(* ===== verification/PeerRecords.v ===== *)
(** * Peer records and the store of discovery

    Models network/discovery/peer-discovery.js up to the walks: signed peer
    records with the memo of verified signatures, and the records [PeerDiscovery]
    keeps beside its routing table ([Kademlia.Routing]).  Records are untrusted
    values; inside [verifyPeerRecord] a refusal and a caught exception have the
    same effect, so both are thrown.  The memo belongs to the module; it is
    kept with the store.  Callbacks return. *)
From S2P Require Import Prelude JSMap JSValue Dates Host Protocol Kademlia DhtRecords.
Import Canonical Keys Ids Routing.

Module PeerRecords.

Definition PEER_RECORD_PROTOCOL : string := "truyn-peer-record-v1".
Definition VERIFIED_PEER_SIGNATURE_LIMIT : Z := 8192.
Definition RECORD_TRIM_SLACK : Z := 32.

#[local] Notation memo := (jsmap string bool).

Section records.
Context `{Host} `{Coercions}.

Definition assertIdentity (identity : jval) : result unit :=
  _ ← throw_if (negb (truthy (oprop identity "nodeId")) ||
                negb (truthy (oprop identity "publicKeyPem")) ||
                negb (truthy (oprop identity "privateKeyPem")))
        (error "peer identity is required");
  nodeId ← nodeIdFromPublicKey (oprop identity "publicKeyPem");
  throw_if (negb (eq_str (oprop identity "nodeId") nodeId)) (error "peer identity mismatch").

(** [[...new Set(l.filter(...).map((item) => item.trim()))].sort()] *)
Definition normalized_texts (l : list jval) : list string :=
  sort_strings (uniq (List.filter nonempty_str (omap (λ v, match v with JStr s => Some (trim s) | _ => None end) l))).

Definition array_or (v : jval) (d : list jval) : result (list jval) :=
  match v with JArr l => Ok l | _ => if truthy v then Throw (error "filter is not a function") else Ok d end.

Definition peer_body (nodeId : string) (endpoints capabilities : list string) (nat_ instanceId sequence issuedAt : jval)
    (expiresAt : string) : list (string * jval) :=
  [("protocol", JStr PEER_RECORD_PROTOCOL); ("nodeId", JStr nodeId); ("dhtId", JStr (dhtId nodeId));
   ("endpoints", JArr (map JStr endpoints)); ("capabilities", JArr (map JStr capabilities)); ("nat", nat_)] ++
  (if is_string instanceId && truthy instanceId then [("instanceId", instanceId)] else []) ++
  [("sequence", sequence); ("issuedAt", issuedAt); ("expiresAt", JStr expiresAt)].

Definition record_id (body : jval) : result string :=
  text ← canonicalize body; Ok ("truyn:peer:" +:+ sha256_hex text).

(** [ttlMs] is an integer; [now] is the clock behind the default [issuedAt]. *)
Definition createPeerRecord (identity endpoints sequence : jval) (ttlMs : Z) (capabilities nat_ instanceId issuedAt : jval)
    (now : Z) : result (list (string * jval)) :=
  let issuedAt := with_default issuedAt (JStr (toISOString now)) in
  _ ← assertIdentity identity;
  endpoints ← array_or endpoints [];
  let normalizedEndpoints := normalized_texts endpoints in
  _ ← throw_if (bool_decide (normalizedEndpoints = [])) (error "at least one peer endpoint is required");
  capabilities ← match with_default capabilities (JArr []) with
                 | JArr l => Ok l | _ => Throw (error "capabilities.filter is not a function") end;
  expiresAt ← date_toISOString ((λ t, t + ttlMs)%Z <$> Date_parse (to_string issuedAt));
  let body := peer_body (string_or_empty (oprop identity "nodeId")) normalizedEndpoints (normalized_texts capabilities)
                (with_default nat_ JNull) instanceId (with_default sequence (JNum (JInt 1))) issuedAt expiresAt in
  recordId ← record_id (JObj body);
  let signed := ("recordId", JStr recordId) :: body in
  signature ← signValue (JObj signed) (string_or_empty (oprop identity "privateKeyPem"));
  Ok (signed ++ [("publicKey", oprop identity "publicKeyPem"); ("signature", JStr signature)]).

(** ** Verification *)

(** The checks before the signature. *)
Definition check_peer (record : jval) (now : Z) (allowExpired : bool) : result unit :=
  _ ← throw_if (negb (truthy (oprop record "recordId")) ||
                negb (eq_str (oprop record "protocol") PEER_RECORD_PROTOCOL) || negb (truthy (oprop record "nodeId")) ||
                negb (truthy (oprop record "publicKey")) || negb (truthy (oprop record "signature")))
        (error "peer_record_missing");
  nodeId ← nodeIdFromPublicKey (oprop record "publicKey");
  _ ← throw_if (negb (eq_str (oprop record "nodeId") nodeId)) (error "peer_record_key_mismatch");
  _ ← throw_if (negb (eq_str (oprop record "dhtId") (dhtId (to_string (oprop record "nodeId"))))) (error "peer_record_dht_id");
  _ ← throw_if (match oprop record "endpoints" with JArr (_ :: _) => false | _ => true end) (error "peer_record_endpoints");
  _ ← throw_if (match Date_parse (to_string (oprop record "expiresAt")) with
                | Some expires => negb allowExpired && bool_decide (expires ≤ now)%Z
                | None => true
                end) (error "peer_record_expired");
  expectedId ← record_id (Records.body_of record);
  throw_if (negb (eq_str (oprop record "recordId") expectedId)) (error "peer_record_id").

(** The memo [verifiedPeerSignatures] in front of [verifyValue]. *)
Definition check_signature (record : jval) : M memo unit := λ verified,
  let signatureKey := Records.signature_key record in
  if map_has signatureKey verified then (verified, Ok tt)
  else match verifyValue (Records.signed_of record) (oprop record "signature") (oprop record "publicKey") with
       | Throw e => (verified, Throw e)
       | Ok false => (verified, Throw (error "peer_record_signature"))
       | Ok true => (Memo.remember VERIFIED_PEER_SIGNATURE_LIMIT verified signatureKey true, Ok tt)
       end.

Definition verifyPeerRecord (now : Z) (allowExpired : bool) (record : jval) (verified : memo) : memo * verdict :=
  let '(verified, r) := (_ ← lift_result (check_peer record now allowExpired); check_signature record) verified in
  (verified, match r with Ok _ => Accepted | Throw e => Rejected (e_message e) end).

(** [Date.parse(record?.expiresAt)] later than [now], or not a date. *)
Definition leaseLive (record : jval) (now : Z) : bool :=
  match Date_parse (to_string (oprop record "expiresAt")) with Some expires => bool_decide (now < expires)%Z | None => true end.

Definition sameEndpoints (a b : jval) : bool :=
  match a, b with
  | JArr a, JArr b => bool_decide (length a = length b) && forallb (λ '(x, y), strict_eq x y) (zip a b)
  | _, _ => false
  end.

(** ** The store *)

Record accepted_record := AcceptedRecord { a_nodeId : string; a_previous : option jval; a_record : jval }.

(** [PeerDiscovery], with the calls of [onRecordAccepted], of [onChange] and of
    [rpc.forget] it has made. *)
Record discovery := Discovery {
  self : string; d_k : Z; routing : table; verified : memo; records : jsmap string jval; maxCachedRecords : Z;
  recordEvictions : Z; ingestChanges : Z; onRecordAccepted : list accepted_record; onChange : nat; forgotten : list string
}.
Lemma hedge_ok me now n d w :
  (1 ≤ alpha p)%Z → store_ok d → self d = me → walk_ok me w → going w → n ∈ timers w →
  walk_ok me (hedge now n d w) ∧
  (finished (hedge now n d w) = finished w ∧ order (hedge now n d w) = order w ∧ inFlight (hedge now n d w) = inFlight w ∨
   finished w = None ∧ pumped now d (hedge now n d w)).
Proof.
  intros Ha Hd Hs Hw Hg Hn. destruct (so_routing d Hd) as [Hr Hl]. rewrite Hs in Hl. unfold hedge. cbv zeta.
  destruct Hw as [W1 W2 W3 W4 [W5 W5'] (W6 & W7 & W8 & W9) W10 W11 W12 W13].
  assert (Hns : n ∉ slow w) by (intros Hin; by apply (W8 n)).
  destruct (is_finished w || _) eqn:Hstop.
  - split; [|by left]. split; try done; cbn [timers slow].
    + split; [by apply NoDup_without|]. intros m [_ Hm]%elem_of_without. by apply W5'.
    + split_and!; try done. intros m Hm [_ Ht]%elem_of_without. by apply (W8 m).
  - apply orb_false_iff in Hstop as [Hf Hsl%bool_decide_eq_false]. unfold is_finished in Hf. apply bool_decide_eq_false in Hf.
    assert (Hf' : finished w = None) by (destruct (finished w); [by destruct Hf|done]).
    match goal with |- context [pump now d ?x] => set (w1 := x) end.
    assert (Hw1 : walk_ok me w1).
    { subst w1. split; try done; cbn [timers slow inFlight].
      - split; [by apply NoDup_without|]. intros m [_ Hm]%elem_of_without. by apply W5'.
      - split_and!.
        + apply NoDup_app. split_and!; [done| |apply NoDup_singleton]. by intros m Hm ->%list_elem_of_singleton.
        + intros m [Hm|Hm]%elem_of_app; [by apply W7|]. apply list_elem_of_singleton in Hm as ->. by apply W5'.
        + intros m [Hm|Hm]%elem_of_app [Hne Ht]%elem_of_without; [by apply (W8 m)|]. by apply list_elem_of_singleton in Hm.
        + rewrite length_app. cbn. lia.
      - rewrite length_app. cbn. lia. }
    destruct (pump_walk_ok me now d w1 Ha Hw1 Hr Hl Hf') as [Hp1 Hp2]. split; [done|]. by right.
Qed.

Context {HS : HashShape _}.

Lemma ingest_each_ok now clock l d : store_ok d → store_ok (ingest_all now clock l d).1 ∧ self (ingest_all now clock l d).1 = self d.
Proof.
  revert d. induction l as [|r l IH]; intros d Hd; [done|]. cbn [ingest_all].
  pose proof (ingest_ok now clock false true r d Hd) as [_ Hd1]. pose proof (ingest_stays now clock false true r d) as Hs.
  destruct (ingest now clock false true r d) as [d1 [i|e] ]; [|done]. cbn [fst] in *.
  destruct (IH d1 Hd1) as [Hd' Hs']. destruct (ingest_all now clock l d1) as [d' [n all] ]. cbn [fst] in *. split; [done|congruence].
Qed.

(** What an answer may hold as hints: records that name their node. *)
Definition named_hint (r : jval) : Prop := ∃ n, oprop r "nodeId" = JStr n.
(** An announcement by its own node is stored; one relayed by another is refused. *)
Lemma request_guarded_witness :
  let request := handle (H := Toy.host) PeerRecords.toy_now PeerRecords.toy_now JUndef JNull None QUIC_DISCOVERY_METHOD_ANNOUNCE toy_payload in
  map_get PeerRecords.toy_node (PeerRecords.records (disc (request toy_context toy_server).1)) = Some (PeerRecords.toy_record 5 9000) ∧
  kept_or_evicted toy_server (request (JObj [("peerNodeId", JStr "truyn:node:other")]) toy_server).1 PeerRecords.toy_node.
Proof.
  intros request. split.
  - vm_compute. reflexivity.
  - destruct (request_guarded (H := Toy.host) PeerRecords.toy_now PeerRecords.toy_now JUndef JNull None QUIC_DISCOVERY_METHOD_ANNOUNCE
      toy_payload (JObj [("peerNodeId", JStr "truyn:node:other")]) toy_server toy_server_ok) as (_ & _ & Hk & _).
    destruct (Hk PeerRecords.toy_node) as [Hd|(_ & _ & _ & _ & Hc)]; [exact Hd|]. specialize (Hc eq_refl). exfalso. revert Hc. vm_compute. discriminate.
Defined.

Lemma lookup_answer_witness :
  ∃ s', find_node (H := Toy.host) PeerRecords.toy_now JUndef JNull (JObj [("targetNodeId", JStr PeerRecords.toy_node)]) toy_server =
        (s', Ok (records_reply [PeerRecords.toy_record 3 5000])).
Proof.
  assert (E : match find_node (H := Toy.host) PeerRecords.toy_now JUndef JNull (JObj [("targetNodeId", JStr PeerRecords.toy_node)]) toy_server with
              | (_, Ok _) => true | _ => false end = true) by (vm_compute; reflexivity).
  destruct (find_node (H := Toy.host) PeerRecords.toy_now JUndef JNull (JObj [("targetNodeId", JStr PeerRecords.toy_node)]) toy_server)
    as [s' [v|e] ] eqn:Hf; [|discriminate E]. exists s'.
  destruct (lookup_answer (H := Toy.host) _ _ _ _ toy_server s' v toy_server_ok Hf) as (t & l & Ht & -> & _ & _ & Hq).
  cbn in Ht. injection Ht as <-.
  assert (Hg : map_get PeerRecords.toy_node (PeerRecords.records (disc toy_server)) = Some (PeerRecords.toy_record 3 5000)) by (vm_compute; reflexivity).
  assert (Hn : PeerRecords.toy_node ≠ PeerRecords.self (disc toy_server)) by (vm_compute; discriminate).
  rewrite (Hq _ Hn Hg). reflexivity.
Defined.

End PeerControl.
Definition take_partial (now : Z) (link_of : string → link) (id : rid) (providerNodeId : string) (frame payload : jval)
    (sequence : Z) (r : request) : M relay reply :=
  let digest := partialDigest frame payload in
  let expected := nextPartialSequence r in
  let mismatch := refuse_with 409 "partial_sequence_mismatch"
                    [("expected", JNum (JInt expected)); ("received", JNum (JInt sequence))] in
  match (match lastPartial r with
         | Some p => if bool_decide (sequence = expected - 1)%Z && bool_decide (p_sequence p = sequence) then Some p else None
         | None => None
         end) with
  | Some p =>
      if bool_decide (p_digest p = digest)
      then mret (answer [("requestId", raw id); ("sequence", JNum (JInt sequence));
                     ("transport", JStr (transport_name (p_transport p))); ("idempotent", JBool true)])
      else mret mismatch
  | None =>
      if negb (bool_decide (sequence = expected)) then mret mismatch
      else
        transport ← run_state (queueFast now link_of (requester r) (PartialEvent frame payload providerNodeId (raw id) sequence) true);
        if bool_decide (transport = QueueFull)
        then mret (refuse_with 429 "partial_backpressure"
                     [("requestId", raw id); ("sequence", JNum (JInt sequence)); ("expected", JNum (JInt expected))])
        else
          _ ← modify (λ s,
                let s := if bool_decide (expected = 0)%Z
                         then (finishResultWaiter id
                                 (answer_trust [("needId", raw id); ("provider", JStr (provider r)); ("streaming", JBool true)]
                                    (trustFor now s (provider r))) s).1
                         else s in
                touch now providerNodeId (update_request id (with_partial (PartialSeen sequence digest transport now)) s));
          mret (answer [("requestId", raw id); ("sequence", JNum (JInt sequence)); ("transport", JStr (transport_name transport))])
  end.
Lemma good_seen e x y id s : good e x y s → good e x y (set_seen (seenNeedIds (wrk s) ++ [id]) s).
Proof.
  intros []. split; try done; cbn.
  - intros j q Hq. apply elem_of_app. left. by eapply g_seen0.
  - intros j. destruct (g_copies0 j) as (H1 & H2 & H3 & H4). split_and!; [done|done| |done].
    intros Hn. apply H3. intros Hin. apply Hn, elem_of_app. by left.
Qed.

Lemma good_reserve e x y n s s' :
  good e x y s → reserveFastTerminal cfg n s = (s', true) → (∀ m, y m = 0)%Z → good (plus n e) x y s'.
Proof.
  intros [] Hr Hy. unfold reserveFastTerminal in Hr. case_bool_decide as Hfull; [done|]. injection Hr as <-.
  assert (Ha : ∀ m, amount m (map_set n (default 0 (map_get n (fastTerminalReservations (box s))) + 1)%Z (fastTerminalReservations (box s)))
    = (amount m (fastTerminalReservations (box s)) + Z.b2z (bool_decide (m = n)))%Z).
  { intros m. unfold amount. rewrite map_get_set. case_decide; [subst; rewrite bool_decide_true by done; cbn; lia|].
    rewrite bool_decide_false by done. cbn. lia. }
  split; try done; cbn.
  - intros m. rewrite Ha, g_slots0. unfold plus. lia.
  - intros m. rewrite Ha. specialize (g_room0 m). rewrite (Hy m) in *. destruct (decide (m = n)) as [->|Hn].
    + rewrite bool_decide_true by done. unfold amount in *. cbn [Z.b2z]. lia.
    + rewrite bool_decide_false by done. cbn [Z.b2z]. lia.
Qed.

Lemma good_release_slot e x y n s :
  good e x y s → (1 ≤ e n)%Z → good (λ m, e m - Z.b2z (bool_decide (m = n)))%Z x y (release_slot n s).
Proof.
  intros [] He.
  assert (Hn : (1 ≤ amount n (fastTerminalReservations (box s)))%Z).
  { rewrite g_slots0. pose proof (map_sum_nonneg (holds_slot n) (requests (wrk s)) (holds_slot_nonneg n)). lia. }
  split; try done; cbn.
  - intros m. rewrite amount_decrement, g_slots0 by done. lia.
  - intros m. rewrite amount_decrement by done. specialize (g_room0 m). case_bool_decide; cbn; lia.
Qed.

(** ** Placing a result *)

Lemma result_of_one j id ev : result_id ev = Some id → is_result j ev = Z.b2z (bool_decide (j = id)).
Proof. intros Hev. unfold is_result. rewrite Hev. f_equal. apply bool_decide_ext. naive_solver. Qed.

Lemma results_one j id ev : result_id ev = Some id → results j [ev] = Z.b2z (bool_decide (j = id)).
Proof. intros Hev. cbn [results]. rewrite (result_of_one j id) by done. lia. Qed.

Definition nonneg {K} (f : K → Z) : Prop := ∀ n, (0 ≤ f n)%Z.

Lemma pay_waiter e x y id r ev s s' b :
  b_events (r_body r) = [ev] → result_id ev = Some id → nonneg x → good e (plus id x) y s →
  finishResultWaiter id r s = (s', b) → good e (if b then x else plus id x) y s'.
Proof.
  intros Hb Hev Hx Hg. unfold finishResultWaiter. destruct (map_get id _); intros [= <- <-]; [|done].
  apply (good_emit_result _ _ _ _ id); [|done|by apply (good_view e _ y s)].
  intros j. cbn [out_results r_body]. rewrite Hb. by apply results_one.
Qed.

Lemma pay_send e x y id now link_of n ev s s' t :
  result_id ev = Some id → nonneg x → good e (plus id x) y s → sendSocketEvent now link_of n ev true s = (s', t) →
  good e (match t with Sent => x | _ => plus id x end) y s'.
Proof.
  intros Hev Hx Hg. unfold sendSocketEvent. destruct (negb _); [by intros [= <- <-]|].
  assert (Hs : good e x y (touch now n (emit (ToSocket n ev) s))).
  { apply good_touch, (good_emit_result _ _ _ _ id); [|done|done]. intros j. cbn. by apply result_of_one. }
  destruct (link_of n); by intros [= <- <-].
Qed.

Lemma pay_poll e x y id now n ev s s' b :
  result_id ev = Some id → nonneg x → good e (plus id x) y s → deliverFastWaiter now n ev s = (s', b) →
  good e (if b then x else plus id x) y s'.
Proof.
  intros Hev Hx Hg. unfold deliverFastWaiter. destruct (map_get n _); intros [= <- <-]; [|done].
  apply (good_emit_result _ _ _ _ id); [|done|]; [intros j; by apply results_one|]. apply good_touch. by apply (good_view e _ y s).
Qed.

Lemma good_push e x y id n ev s :
  result_id ev = Some id → nonneg x → good e (plus id x) (plus n y) s →
  good e x y (set_terminal (map_set n (queue_of (fastTerminalEvents (box s)) n ++ [ev]) (fastTerminalEvents (box s))) s).
Proof.
  intros Hev Hx []. split; try done; cbn.
  - by apply map_wf_set.
  - intros m. rewrite queue_of_set. specialize (g_room0 m). unfold plus in g_room0. destruct (decide (m = n)) as [->|Hm].
    + rewrite bool_decide_true in g_room0 by done. rewrite length_app. cbn in *. lia.
    + rewrite bool_decide_false in g_room0 by done. cbn in *. lia.
  - intros j. destruct (g_copies0 j) as (H1 & H2 & H3 & H4).
    assert (E : copies j (set_terminal (map_set n (queue_of (fastTerminalEvents (box s)) n ++ [ev]) (fastTerminalEvents (box s))) s)
      = (copies j s + Z.b2z (bool_decide (j = id)))%Z).
    { unfold copies. cbn. rewrite results_set, results_app, (results_one j id) by done. lia. }
    rewrite E. unfold plus in *. split_and!; [apply Hx|lia|intros Hn; specialize (H3 Hn); lia|]. intros r Hr. specialize (H4 r Hr). lia.
Qed.
(** C16: a message that enters a request is a verified need of its requester,
    which had a live session and was allowed to dispatch, under the key
    registered for it, with an identifier (as the tables compare them: an
    object is a new one in every frame) never admitted before; and it hands the
    need to the provider of a listed offer that is live, offers the capability,
    is not the requester's own, serves the requester and is within its price. *)
Theorem need_admission inputs now link_of msg id r :
  let st := run cfg authority inputs started in
  let st' := (handle cfg authority now link_of msg st).1 in
  let s := relay_of st in
  map_get id (table s) = None → map_get id (table_of st') = Some r →
  id ∉ seen s ∧ id ∈ seen_of st' ∧ admitted now msg st id r ∧
  (∀ ties res waitMs frame payload, msg = FastNeed ties res waitMs frame payload →
     ∃ publicKey t, opened_by inputs res (requester r) publicKey ∧ verifyCompactFrame frame payload publicKey ["NEED"] = Ok (inr t)) ∧
  ∃ k o, map_get k (offers (dir (reg s))) = Some o ∧ offer_from o = provider r ∧ o_revoked o = false ∧
    isNodeFresh cfg now s (provider r) = true ∧ (q_capability r ≠ "" → o_capability o = q_capability r) ∧
    (requester r ≠ "" → provider r ≠ requester r ∧
       (localDevelopmentMode cfg = true ∨
        providerPolicyAllowsRequester (Some (o_policy o)) (JStr (requester r)) (JArr (map JStr (trustedRequesterNodeIds cfg))) = true)).
Proof.
  intros st st' s Hn Hget. destruct (handle_moves now link_of msg st (tidy_run inputs started tidy_started)) as [_ _ K _].
  destruct (K id r Hget) as [(q & Hq & _)|(Ha & Hnin & Hin)]; [unfold s in Hn; congruence|]. split_and!; [done|done|done| |].
  { intros ties res waitMs frame payload ->. destruct Ha as (_ & _ & _ & _ & (publicKey & t & Hopen & Hv) & _).
    exists publicKey, t. split; [by apply bodies_opened|done]. }
  assert (Hch : ∃ routing, chosen now s (q_capability r) (requester r) routing (provider r)).
  { destruct Ha as (_ & _ & Ha). destruct msg; try done; eexists; apply Ha. }
  destruct Hch as (routing & k & o & set & Hk & Hp & Hok & _). exists k, o. unfold candidate_ok in Hok.
  rewrite !andb_true_iff, !orb_true_iff, !negb_true_iff in Hok. destruct Hok as ((((Hrev & Hcap) & Hself) & Hfresh) & Hpol).
  assert (Hne : ∀ t : string, t ≠ "" → nonempty_str t = true) by (intros t; apply nonempty_str_true).
  rewrite Hp in *. split_and!; try done.
  - intros Hc%Hne. destruct Hcap as [?|?%bool_decide_eq_true]; [congruence|done].
  - intros Hr%Hne. rewrite Hr in *. split.
    + destruct Hself as [|?%bool_decide_eq_false]; done.
    + destruct Hpol as [ [?|?]|?]; [done|by left|by right].
Qed.

End life.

● ● ● ●

### Activity
Between the first line of the entries above and the line with "From S2P Require", both included, copy every line exactly and nothing outside that range.

### Expected output
(* ===== verification/PeerRecords.v ===== *)
(** * Peer records and the store of discovery

    Models network/discovery/peer-discovery.js up to the walks: signed peer
    records with the memo of verified signatures, and the records [PeerDiscovery]
    keeps beside its routing table ([Kademlia.Routing]).  Records are untrusted
    values; inside [verifyPeerRecord] a refusal and a caught exception have the
    same effect, so both are thrown.  The memo belongs to the module; it is
    kept with the store.  Callbacks return. *)
From S2P Require Import Prelude JSMap JSValue Dates Host Protocol Kademlia DhtRecords.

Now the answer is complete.